In each case, lorazepam was administered as the preferred drug due to its known rapid response, ease of administration, and a wide margin of safety for cardiovascular and respiratory systems (Daniels 2009; Fink and Taylor 2006). Some case reports, usually involving one or two cases, have described that bromcriptine or dantrolene may be beneficial in these conditions (Granato et al. 1983); however, we decided against using these agents because of the possibility of a more prolonged illness and a greater number of sequelae noted in patients treated with these agents (Rosebush et al. 1991). We should note that none of the cases were tested for anti-NMDAR antibodies. With the exception of case 3, for who a single ASO titer was drawn, cases were also not tested for Pediatric Autoimmune Neuropsychiatric Disorder associated with streptococcal infections (PANDAS). It has been reported that anti-NMDAR encephalitis may present with symptoms that closely resemble NMS/MC, which may also respond to anticatatonic treatments (Dhossche et al. 2011) and/or immunotherapy (Armangue et al. 2012). On the other hand, PANDAS is believed to be a distinct disorder associated with streptococcal infections. The diagnosis of PANDAS is based on a temporal association with group A beta hemolytic streptococcus infection and an abrupt onset of a variety of motor symptoms such as tics and obsessive compulsive behaviors (Swedo et al. 2004). Clearly, further investigation is necessary to identify whether these are truly distinct syndromes.
Conclusion
In conclusion, NMS/MC is a serious medical emergency, which may present to a child and adolescent psychiatrist in a variety of treatment settings. The forme fruste presentation is easily mistaken for a variety of other psychiatric or medical conditions and exacerbated by the use of AP agents. Prompt recognition and treatment is life saving. Findings of this study are important in shedding light on the presentation, illness-course, treatment and follow-up of NMS/MC; however, limitations of the study such as the relatively small number of subjects, retrospective nature of the data collection, and limited information about symptoms preceding the NMS/MC diagnosis should be noted. Any patient referred to a child psychiatrist with either an abrupt change in mental status or a dramatic worsening of existing symptoms, especially in persons with developmental disorders, such as autism, should be systematically screened for NMS/MC.
Clinical Significance
NMS/MC should be included in the differential diagnosis of children and adolescents who present with an acute change in mental status and/or behavior.

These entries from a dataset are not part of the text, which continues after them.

(** The student answers A, A, C: the second answer is wrong. *)
Definition answers : request :=
  Request POST [("q1", "A"); ("q2", "A"); ("q3", "C")] (Some as_student)
          "2024-01-02T10:00:00".

(** Requests to the detail page of the sample assignment. *)
Definition first_draft : request :=
  Request POST [("content", "first draft")] (Some as_student)
          "2024-01-03T10:00:00".
Definition second_draft : request :=
  Request POST [("content", "second draft")] (Some as_student)
          "2024-01-05T18:30:00".
Definition grading : request :=
  Request POST [("sid", "1"); ("score", "90"); ("feedback", "Good start")]
          (Some as_teacher) "2024-01-04T08:00:00".
Definition anonymous_post : request :=
  Request POST [("content", "hello"); ("sid", "1"); ("score", "100")] None
          "2024-01-04T09:00:00".
Definition teacher_post_without_sid : request :=
  Request POST [("score", "100"); ("feedback", "n/a")] (Some as_teacher)
          "2024-01-04T09:30:00".

(** The database once the student has handed in and the teacher graded. *)
Definition db_graded : store :=
  serve_assignment_requests Lib.sort_desc Lib.rowid_of_text Lib.real_of_text
    [(1, first_draft); (1, grading)] db0.

(** A quiz form: rows 1 and 3 are complete, row 2 lacks choice D, row 4
    has a label outside A-D, row 5 is empty. *)
Definition quiz_form : request :=
  Request POST
    [ ("title", "Week 1");
      ("q1_prompt", "2+2?"); ("q1_a", "3"); ("q1_b", "4"); ("q1_c", "5");
      ("q1_d", "6"); ("q1_correct", "B");
      ("q2_prompt", "Capital of France?"); ("q2_a", "Paris"); ("q2_b", "Rome");
      ("q2_c", "Oslo"); ("q2_d", ""); ("q2_correct", "A");
      ("q3_prompt", "H2O is?"); ("q3_a", "Salt"); ("q3_b", "Gold");
      ("q3_c", "Water"); ("q3_d", "Air"); ("q3_correct", "C");
      ("q4_prompt", "Largest planet?"); ("q4_a", "Mars"); ("q4_b", "Venus");
      ("q4_c", "Earth"); ("q4_d", "Jupiter"); ("q4_correct", "E");
      ("q5_prompt", "") ]
    (Some as_teacher) "2024-01-06T12:00:00".

(** A quiz form with a title and no complete row. *)
Definition empty_quiz_form : request :=
  Request POST [("title", "Draft"); ("q1_prompt", "To be written")]
          (Some as_teacher) "2024-01-07T12:00:00".

(** Two registration forms whose addresses differ in letter case (and in
    blanks around them). *)
Definition ada_registers : request :=
  Request POST [("name", "Ada"); ("email", "  Ada@Example.ORG ");
                ("password", "s3cret"); ("role", "student")]
          None "2024-01-08T08:00:00".

(** Two notices posted at the same instant, and a later one. *)
Definition db_notices : store :=
  Store (users db0)
        (Table [ Announcement 1 "Welcome to ClassHub"
                   "Explore assignments, discussions, and quizzes."
                   "2024-01-01T09:00:00" (Some 1);
                 Announcement 2 "Room change" "We meet in room 12."
                   "2024-01-01T09:00:00" (Some 1);
                 Announcement 3 "Quiz on Friday" "Chapters 1 to 3."
                   "2024-01-02T15:00:00" None ] 3)
        (assignments_t db0) (submissions db0) (quizzes_t db0)
        (quiz_questions db0) (quiz_responses db0) (quiz_answers db0).

End Demo.

(** ** The other pages of [app.py] *)

(** Where the handlers below redirect to, and what they render. *)
Inductive route :=
| To (e : endpoint)
| ToDashboard | ToAnnouncements.

Inductive screen :=
| LoginPage
| HomePage (latest : list announcement)
| AnnouncementFormPage
| AssignmentsPage (listing : list (assignment * option string))
| AssignmentFormPage
| QuizzesPage (listing : list (quiz * option string)).

Inductive reply :=
| Go (target : route) (flashed : option flash_msg)
| Show (page : screen).

(** One request to a handler of any result type: what it returns, or the
    exception it dies with, and the database it leaves. *)
Definition run {A} (h : db A) (s : store) : (exn + A) * store :=
  match h (Conn s s []) with
  | (r, c) => (r, committed c)
  end.

(** SELECT * FROM users WHERE email=? *)
Definition select_user_by_email (email : string) (s : store) : option user :=
  find (fun u => String.eqb (u_email u) email) (rows (users s)).

(** INSERT INTO announcements(title,body,created_at,created_by) *)
Definition insert_announcement (title body created_at : string) (uid : Z)
  (s : store) : exn + store :=
  inr (Store (users s)
             (insert_row an_id
                (fun i => Announcement i title body created_at (Some uid))
                (announcements_t s))
             (assignments_t s) (submissions s) (quizzes_t s)
             (quiz_questions s) (quiz_responses s) (quiz_answers s)).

Recent exposure to dopaminergic agents such as APs is generally found in this patient group.
This syndrome may be acutely responsive to lorazepam and/or ECT. Accurate diagnosis and appropriate treatment have life saving implications.
Since three of five cases reported here are African Americans, further exploration is essential to identify whether race may be a risk factor for this syndrome, when exposed to APs.
Footnotes
Disclosures
N.G. received royalties from the book, “Use of Electroconvulsive Therapy in Children.” All other authors declare no conflicts of interest.